The evolution of a museum. The museum is housed in an old four-storey building with modern extensions. The building was originally known as the Tower Building and was constructed around 1860 by John Hutchinson as the administrative centre for his alkali business. It later became the head office of the Gossage soap company, which at one time was the largest of its kind in the world and handled half of the UK's soap exports. Moreover, the town of Widnes was once considered to be the centre of the chemical manufacturing industry in the North West and has strongly been influenced by it for the last 170 years.

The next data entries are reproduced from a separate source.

Lemma covering_positive (x : Z) (chunks : list chunk) :
  (exists c, In c chunks /\ in_chunk x c = true) <-> (0 < covering x chunks)%nat.
Proof.
  unfold covering. split.
  - intros [c [Hin Hc]].
    assert (H : In c (filter (in_chunk x) chunks)) by (apply filter_In; auto).
    destruct (filter (in_chunk x) chunks); [contradiction | cbn; lia].
  - intros H. destruct (filter (in_chunk x) chunks) as [|c l] eqn:E; [cbn in H; lia|].
    exists c. apply filter_In. rewrite E. now left.
Qed.

(** Ranges of which no offset lies in two are pairwise disjoint. *)
Lemma covering_disjoint (chunks : list chunk) :
  (forall x, (covering x chunks <= 1)%nat) -> ForallOrdPairs disjoint chunks.
Proof.
  induction chunks as [|c rest IH]; intros H; constructor.
  - apply Forall_forall. intros d Hd x Hc Hx.
    assert (Hpos : (0 < covering x rest)%nat)
      by (apply covering_positive; eauto).
    specialize (H x). unfold covering in *. cbn [filter] in H.
    rewrite Hc in H. cbn in H. lia.
  - apply IH. intros x. specialize (H x). unfold covering in *.
    cbn [filter] in H. destruct (in_chunk x c); cbn in H; lia.
Qed.

Lemma primary_chunk_size_nonneg (size file_size : Z) :
  0 < size -> 0 <= file_size -> 0 <= primary_chunk_size size file_size.
Proof.
  intros Hs Hf. unfold primary_chunk_size.
  assert (0 <= file_size / 2) by (apply Z.div_pos; lia). lia.
Qed.

(** The plan is the primary chunk, then the chain from 0 to its start, then
    the chain from its end to the end of the file; this also holds for an
    estimate beyond the file, where the first chain passes the end of the
    file. *)
Lemma plan_chunks_shape (size file_size estimated_pos : Z) :
  0 < size -> 0 <= file_size ->
  let p_start := primary_start size file_size estimated_pos in
  let p_end := primary_end size file_size estimated_pos in
  exists before after,
    tiling 0 p_start before
    /\ tiling p_end file_size after
    /\ forall fuel,
         Z.max file_size p_start <= size * Z.of_nat fuel ->
         plan_chunks fuel size file_size estimated_pos
         = Some ((p_start, p_end) :: before ++ after).
Proof.
  intros Hs Hfs p_start p_end.
  set (f0 := Z.to_nat (Z.max file_size p_start / size + 1)).
  assert (Hps : 0 <= p_start) by (unfold p_start, primary_start; lia).
  assert (Hf0 : Z.max file_size p_start <= size * Z.of_nat f0).
  { unfold f0.
    pose proof (Z.div_pos (Z.max file_size p_start) size ltac:(lia) Hs).
    rewrite Z2Nat.id by lia.
    pose proof (Z.mul_succ_div_gt (Z.max file_size p_start) size Hs). lia. }
  assert (Hpe : 0 <= p_end).
  { unfold p_end, primary_end. fold p_start.
    pose proof (primary_chunk_size_nonneg size file_size Hs Hfs). lia. }
  destruct (cover_tiling size Hs f0 0 p_start) as [before [Hb Htb]]; [lia|].
  destruct (cover_tiling size Hs f0 p_end file_size) as [after [Ha Hta]]; [lia|].
  exists before, after. split; [exact Htb|]. split; [exact Hta|].
  intros fuel Hfuel. unfold plan_chunks. fold p_start p_end.
  rewrite (cover_fuel size Hs fuel f0 0 p_start), Hb by lia.
  rewrite (cover_fuel size Hs fuel f0 p_end file_size), Ha by lia.
  reflexivity.
Qed.

(** C2 as stated fails: for a file of one byte the primary chunk is the empty
    range (0, 0), which breaks start < end. *)
Lemma plan_chunks_empty_primary :
  exists chunks,
    plan_chunks 1 chunk_size 1 0 = Some chunks
    /\ ~ Forall (chunk_as_specified 1) chunks.
Proof.
  exists [(0, 0); (0, 1)]. split; [reflexivity|].
  intros H. inversion H as [|c l [_ [Hlt _]] _]. cbn in Hlt. lia.
Qed.
(** [v[k1][k2]...] for text keys. *)
Fixpoint py_path (v : value) (keys : list string) : result value :=
  match keys with
  | [] => Ok v
  | k :: rest => x <- py_getitem v (VStr k) ;; py_path x rest
  end.

(** [d[key] = v] *)
Definition py_setitem (d : value) (key : string) (v : value) : result value :=
  match d with
  | VDict items => Ok (VDict (dict_set items key v))
  | _ => Raise (TypeError "object does not support item assignment")
  end.

(** [[f"{tool['data']['node']['name']}: {tool['data']['node']['description']}"
      for tool in tools]] *)
Fixpoint tool_strings_of (E : externals) (tools : list value)
  : result (list value) :=
  match tools with
  | [] => Ok []
  | tool :: rest =>
      name <- py_path tool ["data"; "node"; "name"] ;;
      description <- py_path tool ["data"; "node"; "description"] ;;
      lines <- tool_strings_of E rest ;;
      Ok (VStr (py_str E name ++ ": " ++ py_str E description)%string :: lines)
  end.

(** [[tool['data']['node']['name'] for tool in tools]] *)
Fixpoint tool_names_of (tools : list value) : result (list value) :=
  match tools with
  | [] => Ok []
  | tool :: rest =>
      name <- py_path tool ["data"; "node"; "name"] ;;
      names <- tool_names_of rest ;;
      Ok (name :: names)
  end.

The origins of the museum lie in the centenary exhibition of the Society of Chemical Industry in 1982. The development of Catalyst was originally initiated by a number of companies in the chemical industry in partnership with Halton Borough Council. It began as a research project in 1982. A study was conducted to find out whether sufficient material and an appropriate location were available to set up a museum devoted to chemical industry and a temporary display area was set up in the Old Town Hall in Widnes. It was a very traditional exhibit based display that dealt in equal parts with the local chemical industry and other local history. By 1986 the space in the Old Town Hall was needed for other uses so Catalyst moved to its present location in Gossage Building in the West Bank area of Widnes. Dr. Gordon Rintoul, who became the new director in 1987, brought about a change of policy concerning the exhibition concept. He wanted to get away from exclusively local matters and focus on chemistry in everyday life. The museum opened as "The Museum of the Chemical Industry" in 1989. It is said to be the world's first museum dedicated to the chemical industry, although museums devoted to chemistry (rather than to the chemical industry) such as Kazan chemical museum, Farsman Mineralogy Museum, and the Kiev Museum of Chemical Industry did exist earlier.
In addition to a very comprehensive archive section and a wide ranging photographic section there are a fine collection and numerous hands-on interactive displays. The objects range from test tubes to a 20-ton cast iron caustic soda finishing vessel, laboratory equipment, and chemical samples. Catalyst has also collected some local social history objects which have helped to give a human context to the collection as a whole. The collection has concentrated, in terms of industry, on the salt-based chemical industries of Merseyside, South Lancashire and North and Mid Cheshire, along with other chemical industries that have arisen in these areas. The social history collection has been confined to Widnes and Runcorn and its environs. All Areas Accessible to Disabled Visitors - Lift to all areas. Facilities for Hearing Impaired Visitors - Induction loop on first floor. Ramp / Level Access. Toilets for Disabled Visitors.
Location : Mersey Road, Widnes, Cheshire, England, WA8 0DF
Transport: Runcorn (National Rail) then Bus. Bus route 9 stops outside.
Opening Times - Termtime: Tuesday to Friday 10:00 to 16:00. Weekends 10:00 to 17:00
Opening Times - School Holidays: Daily 10:00 to 17:00
Tickets: Adults £5.95. Concessions/Children (5 - 16) £4.95.